### What you will do
Would you please transcribe, exactly as written, the lines of the entries below starting at the one that holds "match ts with" and ending at the one that holds "destruct (get_table_suffix_fresh_invalid e", both included?

(Data excerpts)
------------------------

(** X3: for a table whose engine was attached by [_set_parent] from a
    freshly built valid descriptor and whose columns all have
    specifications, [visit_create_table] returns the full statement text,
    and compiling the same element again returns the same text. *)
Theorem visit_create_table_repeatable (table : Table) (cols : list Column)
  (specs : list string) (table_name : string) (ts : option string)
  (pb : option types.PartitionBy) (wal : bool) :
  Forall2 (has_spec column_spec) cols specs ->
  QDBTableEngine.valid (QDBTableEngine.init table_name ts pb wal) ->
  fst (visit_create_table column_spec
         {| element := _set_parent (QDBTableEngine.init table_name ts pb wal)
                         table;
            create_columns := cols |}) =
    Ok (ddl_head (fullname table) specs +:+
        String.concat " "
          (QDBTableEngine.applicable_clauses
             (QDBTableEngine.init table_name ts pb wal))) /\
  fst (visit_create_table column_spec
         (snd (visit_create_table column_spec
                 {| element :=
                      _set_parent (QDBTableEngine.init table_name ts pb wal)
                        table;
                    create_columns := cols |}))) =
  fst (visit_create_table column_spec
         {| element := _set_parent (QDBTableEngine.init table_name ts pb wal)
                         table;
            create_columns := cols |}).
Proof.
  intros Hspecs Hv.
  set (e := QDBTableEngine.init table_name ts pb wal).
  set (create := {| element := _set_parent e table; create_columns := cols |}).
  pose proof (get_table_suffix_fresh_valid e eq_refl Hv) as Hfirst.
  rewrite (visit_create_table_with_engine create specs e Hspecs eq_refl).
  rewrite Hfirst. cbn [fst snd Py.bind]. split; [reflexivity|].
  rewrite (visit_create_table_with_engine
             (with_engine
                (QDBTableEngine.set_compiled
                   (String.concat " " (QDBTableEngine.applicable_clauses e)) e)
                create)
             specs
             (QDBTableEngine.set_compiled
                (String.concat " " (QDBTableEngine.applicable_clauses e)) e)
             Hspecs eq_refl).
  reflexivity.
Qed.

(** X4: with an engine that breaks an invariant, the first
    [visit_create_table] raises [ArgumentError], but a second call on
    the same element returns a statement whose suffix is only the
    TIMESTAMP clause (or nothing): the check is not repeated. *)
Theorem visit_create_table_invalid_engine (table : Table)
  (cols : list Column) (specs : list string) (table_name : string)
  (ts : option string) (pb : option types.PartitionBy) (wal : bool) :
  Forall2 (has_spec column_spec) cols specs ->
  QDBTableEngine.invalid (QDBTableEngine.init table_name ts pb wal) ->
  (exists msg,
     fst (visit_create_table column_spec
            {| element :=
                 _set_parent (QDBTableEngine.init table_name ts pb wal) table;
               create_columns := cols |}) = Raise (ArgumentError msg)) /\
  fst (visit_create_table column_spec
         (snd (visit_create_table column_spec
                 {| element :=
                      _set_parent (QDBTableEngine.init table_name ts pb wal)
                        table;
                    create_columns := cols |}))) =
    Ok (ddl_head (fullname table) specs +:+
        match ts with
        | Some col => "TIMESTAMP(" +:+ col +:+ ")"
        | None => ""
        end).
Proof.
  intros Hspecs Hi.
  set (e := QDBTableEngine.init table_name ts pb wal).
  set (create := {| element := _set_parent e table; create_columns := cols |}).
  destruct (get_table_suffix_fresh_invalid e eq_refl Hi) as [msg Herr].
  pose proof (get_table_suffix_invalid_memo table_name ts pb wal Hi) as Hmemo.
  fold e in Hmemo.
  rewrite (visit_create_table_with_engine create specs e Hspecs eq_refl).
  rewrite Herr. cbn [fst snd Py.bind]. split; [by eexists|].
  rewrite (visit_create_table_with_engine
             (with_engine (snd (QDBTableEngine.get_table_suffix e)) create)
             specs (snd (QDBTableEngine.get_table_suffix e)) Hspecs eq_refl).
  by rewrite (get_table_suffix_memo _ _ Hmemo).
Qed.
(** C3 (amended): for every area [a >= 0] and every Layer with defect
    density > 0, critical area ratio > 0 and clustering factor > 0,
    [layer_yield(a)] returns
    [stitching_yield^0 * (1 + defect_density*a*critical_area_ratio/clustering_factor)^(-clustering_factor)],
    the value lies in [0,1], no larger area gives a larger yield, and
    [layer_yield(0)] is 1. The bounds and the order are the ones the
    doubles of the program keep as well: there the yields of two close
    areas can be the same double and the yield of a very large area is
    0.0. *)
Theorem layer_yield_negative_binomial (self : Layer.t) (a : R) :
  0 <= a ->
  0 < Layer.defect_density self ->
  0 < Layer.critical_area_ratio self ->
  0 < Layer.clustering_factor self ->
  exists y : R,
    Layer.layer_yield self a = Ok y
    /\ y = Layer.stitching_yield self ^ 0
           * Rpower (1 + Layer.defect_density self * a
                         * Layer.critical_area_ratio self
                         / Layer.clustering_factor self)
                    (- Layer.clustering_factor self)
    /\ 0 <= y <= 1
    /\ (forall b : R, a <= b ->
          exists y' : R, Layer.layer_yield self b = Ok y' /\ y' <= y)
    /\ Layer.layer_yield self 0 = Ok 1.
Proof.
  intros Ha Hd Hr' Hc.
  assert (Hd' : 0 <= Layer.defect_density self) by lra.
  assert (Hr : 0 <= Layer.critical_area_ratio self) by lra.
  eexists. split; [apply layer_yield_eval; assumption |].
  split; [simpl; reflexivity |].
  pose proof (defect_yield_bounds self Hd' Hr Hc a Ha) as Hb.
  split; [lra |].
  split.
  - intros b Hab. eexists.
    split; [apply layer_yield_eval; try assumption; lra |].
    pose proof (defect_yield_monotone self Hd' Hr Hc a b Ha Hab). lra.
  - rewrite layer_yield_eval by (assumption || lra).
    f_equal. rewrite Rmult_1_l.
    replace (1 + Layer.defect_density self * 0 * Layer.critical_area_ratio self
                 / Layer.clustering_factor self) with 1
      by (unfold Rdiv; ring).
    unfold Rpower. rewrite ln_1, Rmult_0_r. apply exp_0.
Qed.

------------------------

### Answer space
        match ts with
        | Some col => "TIMESTAMP(" +:+ col +:+ ")"
        | None => ""
        end).
Proof.
  intros Hspecs Hi.
  set (e := QDBTableEngine.init table_name ts pb wal).
  set (create := {| element := _set_parent e table; create_columns := cols |}).
  destruct (get_table_suffix_fresh_invalid e eq_refl Hi) as [msg Herr].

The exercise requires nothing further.